Тихо шел Михайла и на поляне увидел Пугачева — стоял он на коленях, умывался у родника. Слышно было, как фыркал, отплевывался, пил студеную воду, шумно дышал, блаженно постанывал. Потом встал, утерся платком и, задрав голову к небу, долго смотрел на месяц, — не то молился, не то думал.
Не дыша стоял за березой беглый поручик Михайла, смотрел затаясь. Потом услышал — снизу, от Волги, тихий свист раздался. Пугачев встрепенулся, встал, постоял, пошел на свист.
Михайла за ним. Неужели сбежать надумал царь Петр Федорович? Меж деревьев мелькала в месячном свете темная фигура Пугачева. Потом он исчез, будто сквозь землю провалился. Михайла медленно шагнул раз, другой — и очутился у края оврага. Овраг шел к реке, к Волге. Внизу шуршало. Сунуться туда Михайла не посмел. Увидит — подумалось — конец. Пошел осторожно по верху, замирая через каждые два шага. Заметил: внизу сошлись, заговорили тихо. И лег тогда Михайла, шею вытянул, ухо наставил, и всему тому разговору овражному ночному внимал с превеликим страхом и изумлением. А говорили двое — один, толстым голосом, Пугачев, другой — пискун дребезжащий, не иначе старикашка вредный.

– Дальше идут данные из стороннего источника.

(* ===== verification/ScenariosFollowing.v ===== *)
(** * Scenarios: a server that follows a master

    The tests of src/tests/handshake.rs and src/tests/replicating.rs in which a
    stand-in ([FakeMaster]) plays the master, translated under their own names.  A
    replica is a server with clients of its own ([Playing]) and an end of a
    conversation with its master ([ReplicaSide]): until they have agreed it hears the
    master out from the start each time the master has said more, and from then on it
    keeps up with each thing said.  In the last but one of handshake.rs the master is
    a server too. *)
From S2P Require Import Prelude Text Resp Command Store Config Users Channels Transactions Replicas Dispatch.
From S2P Require Import Connection ReplicaSide Startup Reference Testing Playing.
Open Scope Z_scope.

#[local] Existing Instance sha256.
#[local] Existing Instance reference_trig.

(** ** A replica and its master's end of the conversation *)
Inductive Link : Type :=
| Alone
| Greeting (told : list Bytes)
| Keeping (before : list Bytes) (f : Follower)
| Over (before : list Bytes).
Record Following_ := { own : Sim; link : Link; port_ : Z; read_ : nat }.

Definition conversation (told : list Bytes) : Conversation :=
  {| unread := []; to_come := told; spoken := [] |}.
Definition said_by (r : Following_) : Bytes :=
  concat (match link r with
          | Alone => []
          | Greeting told => spoken (agree (port_ r) (conversation told)).2
          | Keeping before f => before ++ said f
          | Over before => before
          end).

Definition REPLICA_ITSELF : nat := 9.
Definition linked (r : Following_) (l : Link) (w : World) : Following_ :=
  {| own := with_world (own r) w; link := l; port_ := port_ r; read_ := read_ r |}.
Definition is_told (bytes : Bytes) (r : Following_) : Following_ :=
  let w := world (own r) in
  let moments n k := moment (own r) REPLICA_ITSELF n k in
  match link r with
  | Greeting told =>
      match agree (port_ r) (conversation (told ++ [bytes])) with
      | (Ok (from, _), t) =>
          let '(f, w) := hear_more moments [] (as_heard (unread t) from (trusted_client REPLICA_ITSELF)) w in
          linked r (Keeping (spoken t) f) w
      | (Err MasterHungUp, _) => linked r (Greeting (told ++ [bytes])) w
      | (Err _, t) => linked r (Over (spoken t)) w
      end
  | Keeping before f =>
      let '(f, w) := hear_more moments bytes f w in linked r (Keeping before f) w
  | l => linked r l w
  end.

(** What a test does: with the replica's own clients, or as its master. *)
Inductive Play : Type :=
| Own (a : Act)
| Says (bytes : Bytes)
| IsTold (bytes : Bytes)
| ReadsCommand
| IsToldNothing.
Definition unread_by_master (r : Following_) : Bytes := drop (read_ r) (said_by r).
Definition master_reads (n : nat) (r : Following_) : Following_ :=
  {| own := own r; link := link r; port_ := port_ r; read_ := read_ r + n |}.
Definition play (p : Play) (r : Following_) : option Following_ :=
  match p with
  | Own a => (fun s => {| own := s; link := link r; port_ := port_ r; read_ := read_ r |}) <$> act a (own r)
  | Says bytes => Some (is_told bytes r)
  | IsTold bytes => (fun n => master_reads n r) <$> these bytes (unread_by_master r)
  | ReadsCommand => (fun n => master_reads n r) <$> a_reply (unread_by_master r)
  | IsToldNothing => if unread_by_master r =b? [] then Some r else None
  end.
Fixpoint played (plays : list Play) (r : Following_) : option Following_ :=
  match plays with [] => Some r | p :: plays => play p r ≫= played plays end.

(** A server started with these arguments, which the system gives a port. *)
Definition goes_live (args : list string) : option Following_ :=
  w ← server_over ∅ 0 args;
  g ← go_live (Some 6380) w;
  Some {| own := {| world := Startup.world g; clock_ := 0; peers := [] |};
          link := match follows g with Some _ => Greeting [] | None => Alone end;
          port_ := match follows g with Some (_, settled) => settled | None => 0 end;
          read_ := O |}.
Definition follows_ : list string := ["--replicaof"; "localhost 6379"].
Definition plays_as (args : list string) (plays : list Play) : bool :=
  is_some (goes_live args ≫= played plays).
Definition plays_replica : list Play -> bool := plays_as follows_.

(** [conversation.send], [conversation.expect_reply]. *)
Definition says (l : list string) : Play := Says (encode (Array (map bulk l))).
Definition told_lines (l : list string) : Play := IsTold (on_lines l).
Definition own_send (i : nat) (l : list string) : Play := Own (send i l).
Definition own_expect (i : nat) (l : list string) : Play := Own (expect i l).

Definition DATASET : Bytes := lit "$18" ++ CRLF ++ lit "REDIS0011" ++ [xff] ++ repeat x00 8.
Definition AGREEMENT : Bytes := lit "+FULLRESYNC 8371b4fb1155b71f4a04d3e1bc3e18c4d990aeeb 0" ++ CRLF.

(** [hand_over] and [following]. *)
Definition hand_over : list Play :=
  [told_lines ["*1"; "$4"; "PING"]; Says (on_lines ["+PONG"]); ReadsCommand; Says (on_lines ["+OK"]);
   ReadsCommand; Says (on_lines ["+OK"]); ReadsCommand; Says AGREEMENT; Says DATASET].
Definition plays_following (plays : list Play) : bool := plays_replica (hand_over ++ plays).

(** [*3 REPLCONF ACK n]. *)
Definition told_how_far (n : string) : Play :=
  IsTold (encode (Array (map bulk ["REPLCONF"; "ACK"; n]))).

(** ** tests/handshake.rs *)
Definition greets_the_master_it_was_told_to_follow : bool :=
  plays_replica [told_lines ["*1"; "$4"; "PING"]].
Definition tells_the_master_where_to_reach_it_and_what_it_can_do : bool :=
  plays_replica
    [told_lines ["*1"; "$4"; "PING"]; Says (on_lines ["+PONG"]);
     told_lines ["*3"; "$8"; "REPLCONF"; "$14"; "listening-port"; "$4"; "6380"]; Says (on_lines ["+OK"]);
     told_lines ["*3"; "$8"; "REPLCONF"; "$4"; "capa"; "$6"; "psync2"]; Says (on_lines ["+OK"])].
Definition asks_the_master_for_its_whole_history : bool :=
  plays_replica
    [told_lines ["*1"; "$4"; "PING"]; Says (on_lines ["+PONG"]); ReadsCommand; Says (on_lines ["+OK"]);
     ReadsCommand; Says (on_lines ["+OK"]); told_lines ["*3"; "$5"; "PSYNC"; "$1"; "?"; "$2"; "-1"];
     Says AGREEMENT].
Definition waits_for_each_answer_before_asking_the_next_thing : bool :=
  plays_replica
    [told_lines ["*1"; "$4"; "PING"]; Says (on_lines ["+PONG"]); ReadsCommand; IsToldNothing].
Definition waits_for_the_master_to_answer_before_going_on : bool :=
  plays_replica [told_lines ["*1"; "$4"; "PING"]; IsToldNothing].
Definition leaves_the_master_alone_unless_told_to_follow_one : bool :=
  plays_as ["--port"; "0"] [IsToldNothing].
Definition serves_its_own_clients_while_greeting_the_master : bool :=
  plays_replica [Own Connects; own_send 0 ["PING"]; own_expect 0 ["+PONG"]].

(** What the replica has said goes to the master, its client, and what the master
    answers comes back, until neither has more to say. *)
Fixpoint introduced (fuel : nat) (master : Sim) (r : Following_) : option Following_ :=
  match fuel, peers master !! O with
  | S fuel, Some p =>
      let asked := unread_by_master r in
      let master := if asked =b? [] then master else sends_to 0 asked master in
      let answers := match peers master !! O with Some p => waiting_to_be_read p | None => [] end in
      let r := master_reads (length asked) r in
      if answers =b? [] then Some r
      else introduced fuel (takes 0 (length answers) master) (is_told answers r)
  | _, _ => None
  end.
Definition gets_through_the_handshake_with_a_master_of_the_same_making : bool :=
  match goes_live [], goes_live follows_ with
  | Some master, Some replica =>
      match act Connects (own master) with
      | Some master =>
          match introduced FUEL master replica with
          | Some r => match link r with Keeping _ f => Z.eqb (at_ f) 0 | _ => false end
          | None => false
          end
      | None => false
      end
  | _, _ => false
  end.
(** The line it prints is not kept, but what makes it print it is. *)
Definition says_so_when_the_master_cannot_be_followed : bool :=
  match goes_live ["--replicaof"; "127.0.0.1 1"] with
  | Some r =>
      match (follow (fun n k => moment (own r) REPLICA_ITSELF n k) None (port_ r) REPLICA_ITSELF
               (world (own r))).1.1 with
      | Err CouldNotConnect => true
      | _ => false
      end
  | None => false
  end.

(** ** tests/replicating.rs *)
Definition takes_on_what_the_master_was_told_to_change : bool :=
  plays_following
    [says ["SET"; "foo"; "1"]; Own Connects; own_send 0 ["GET"; "foo"]; own_expect 0 ["$1"; "1"]].
Definition takes_them_on_in_the_order_they_were_made : bool :=
  plays_following
    [says ["SET"; "counter"; "1"]; says ["INCR"; "counter"]; says ["INCR"; "counter"]; Own Connects;
     own_send 0 ["GET"; "counter"]; own_expect 0 ["$1"; "3"]].
Definition answers_the_master_nothing : bool :=
  plays_following [says ["SET"; "foo"; "1"]; says ["INCR"; "foo"]; IsToldNothing].
Definition takes_on_commands_that_arrive_together : bool :=
  plays_following
    [Says (on_lines ["*3"; "$3"; "SET"; "$3"; "foo"; "$1"; "1"; "*3"; "$3"; "SET"; "$3"; "bar"; "$1"; "2"]);
     Own Connects; own_send 0 ["GET"; "foo"]; own_expect 0 ["$1"; "1"]; own_send 0 ["GET"; "bar"];
     own_expect 0 ["$1"; "2"]].
Definition takes_on_a_command_that_arrives_in_pieces : bool :=
  plays_following
    [Says (on_lines ["*3"; "$3"] ++ lit "SE"); Own (Sleeps 50);
     Says (on_lines ["T"; "$3"] ++ lit "foo" ++ [x0d]); Own (Sleeps 50);
     Says ([x0a] ++ on_lines ["$5"; "value"]); Own (Sleeps 50); Own Connects; own_send 0 ["GET"; "foo"];
     own_expect 0 ["$5"; "value"]].
Definition takes_on_a_dataset_that_arrives_with_the_first_command : bool :=
  plays_replica
    [told_lines ["*1"; "$4"; "PING"]; Says (on_lines ["+PONG"]); ReadsCommand; Says (on_lines ["+OK"]);
     ReadsCommand; Says (on_lines ["+OK"]); ReadsCommand;
     Says (AGREEMENT ++ DATASET ++ on_lines ["*3"; "$3"; "SET"; "$3"; "foo"; "$1"; "1"]);
     Own Connects; own_send 0 ["GET"; "foo"]; own_expect 0 ["$1"; "1"]].
Definition serves_its_own_clients_while_following : bool :=
  plays_following
    [says ["SET"; "from-master"; "1"]; Own Connects; own_send 0 ["SET"; "from-client"; "2"];
     own_expect 0 ["+OK"]; own_send 0 ["GET"; "from-master"]; own_expect 0 ["$1"; "1"];
     own_send 0 ["GET"; "from-client"]; own_expect 0 ["$1"; "2"]].
(** It has heard everything there was, and made sense of it. *)
Definition says_so_when_the_master_goes_away : bool :=
  match goes_live follows_ with
  | Some r =>
      match (follow (fun n k => moment (own r) REPLICA_ITSELF n k)
               (Some [on_lines ["+PONG"]; on_lines ["+OK"]; on_lines ["+OK"]; AGREEMENT; DATASET])
               (port_ r) REPLICA_ITSELF (world (own r))).1.1 with
      | Ok f => match upkeep f with KeepingUp => true | _ => false end
      | Err _ => false
      end
  | None => false
  end.
Definition getack : Play := says ["REPLCONF"; "GETACK"; "*"].
Definition says_how_far_it_has_got_when_asked : bool := plays_following [getack; told_how_far "0"].
Definition counts_the_asking_itself_towards_how_far_it_has_got : bool :=
  plays_following [getack; told_how_far "0"; getack; told_how_far "37"; getack; told_how_far "74"].
Definition counts_what_it_was_told_that_changed_nothing : bool :=
  plays_following [says ["PING"]; getack; told_how_far "14"].
Definition counts_everything_the_master_sent_in_the_order_it_came : bool :=
  plays_following
    [getack; told_how_far "0"; says ["PING"]; getack; told_how_far "51"; says ["SET"; "foo"; "1"];
     says ["SET"; "bar"; "2"]; getack; told_how_far "146"].
Definition counts_commands_that_arrived_together : bool :=
  plays_following
    [Says (on_lines ["*1"; "$4"; "PING"; "*1"; "$4"; "PING"; "*3"; "$8"; "REPLCONF"; "$6"; "GETACK"; "$1"; "*"]);
     told_how_far "28"].
Definition says_how_far_it_has_got_however_the_asking_is_spelled : bool :=
  plays_following
    [says ["REPLCONF"; "GETACK"; "*"]; told_how_far "0"; says ["replconf"; "getack"; "*"]; told_how_far "37";
     says ["ReplConf"; "GetAck"; "*"]; told_how_far "74"].
Definition answers_nothing_but_the_asking : bool :=
  plays_following [says ["SET"; "foo"; "1"]; says ["PING"]; getack; told_how_far "43"; IsToldNothing].
Definition goes_on_taking_commands_in_after_being_asked : bool :=
  plays_following
    [says ["SET"; "before"; "1"]; getack; told_how_far "32"; says ["SET"; "after"; "2"]; Own Connects;
     own_send 0 ["GET"; "before"]; own_expect 0 ["$1"; "1"]; own_send 0 ["GET"; "after"];
     own_expect 0 ["$1"; "2"]].
Definition keeps_the_asking_out_of_its_own_store : bool :=
  plays_following
    [getack; told_how_far "0"; Own Connects; own_send 0 ["TYPE"; "REPLCONF"]; own_expect 0 ["+none"]].

Lemma scenarios_following_pass :
  all_pass
    [greets_the_master_it_was_told_to_follow; tells_the_master_where_to_reach_it_and_what_it_can_do;
     asks_the_master_for_its_whole_history; waits_for_each_answer_before_asking_the_next_thing;
     waits_for_the_master_to_answer_before_going_on; leaves_the_master_alone_unless_told_to_follow_one;
     serves_its_own_clients_while_greeting_the_master;
     gets_through_the_handshake_with_a_master_of_the_same_making;
     says_so_when_the_master_cannot_be_followed; takes_on_what_the_master_was_told_to_change;
     takes_them_on_in_the_order_they_were_made; answers_the_master_nothing;
     takes_on_commands_that_arrive_together; takes_on_a_command_that_arrives_in_pieces;
     takes_on_a_dataset_that_arrives_with_the_first_command; serves_its_own_clients_while_following;
     says_so_when_the_master_goes_away; says_how_far_it_has_got_when_asked;
     counts_the_asking_itself_towards_how_far_it_has_got; counts_what_it_was_told_that_changed_nothing;
     counts_everything_the_master_sent_in_the_order_it_came; counts_commands_that_arrived_together;
     says_how_far_it_has_got_however_the_asking_is_spelled; answers_nothing_but_the_asking;
     goes_on_taking_commands_in_after_being_asked; keeps_the_asking_out_of_its_own_store] = true.
Proof. passes. Qed.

— Ну, казак зимовейский? — вопрошал пискун ехидно. — Куражишься? Или чужая башка на плечах? Лодка внизу. Самое время.
— Не могу, — режет Пугачев.
— Ну? — издевается пискун. — Что, в дураки записался?
— Видно, так, — раздумчиво признается толстый голос — В каждой ведь песне концу быть.
— Без тебя допоют.
— Нет. Без меня песня не та. Да и перед ребятушками совестно. А стыд, он, знаешь, ведь и за гробом достает. Красно начинал, красно, значит, и кончай.
— А чего начинал? — опять пытает пискун. — Супротив стены? Матушка тебе покажет…
— Не в матушке дело, — размышляет толстоголосый, — в мужиках. Качнули ведь. Качнули! Значит — сила. Значит, он не таков, народушко, каков снаружи кажется.
— А толку? — пискун залился мелким смехом.
— Погоди… Будет и толк…
— Годить-то долго ли?
— Не знаю.
Тут в голосе его, Пугачева, такая выплеснулась жгучая тоска, что даже Михайла, на земле лежа и разговор тот слушая, закусил себе палец…
Внизу помолчали. Потом пискун снова заговорил и тут уж — не торопясь и степенно.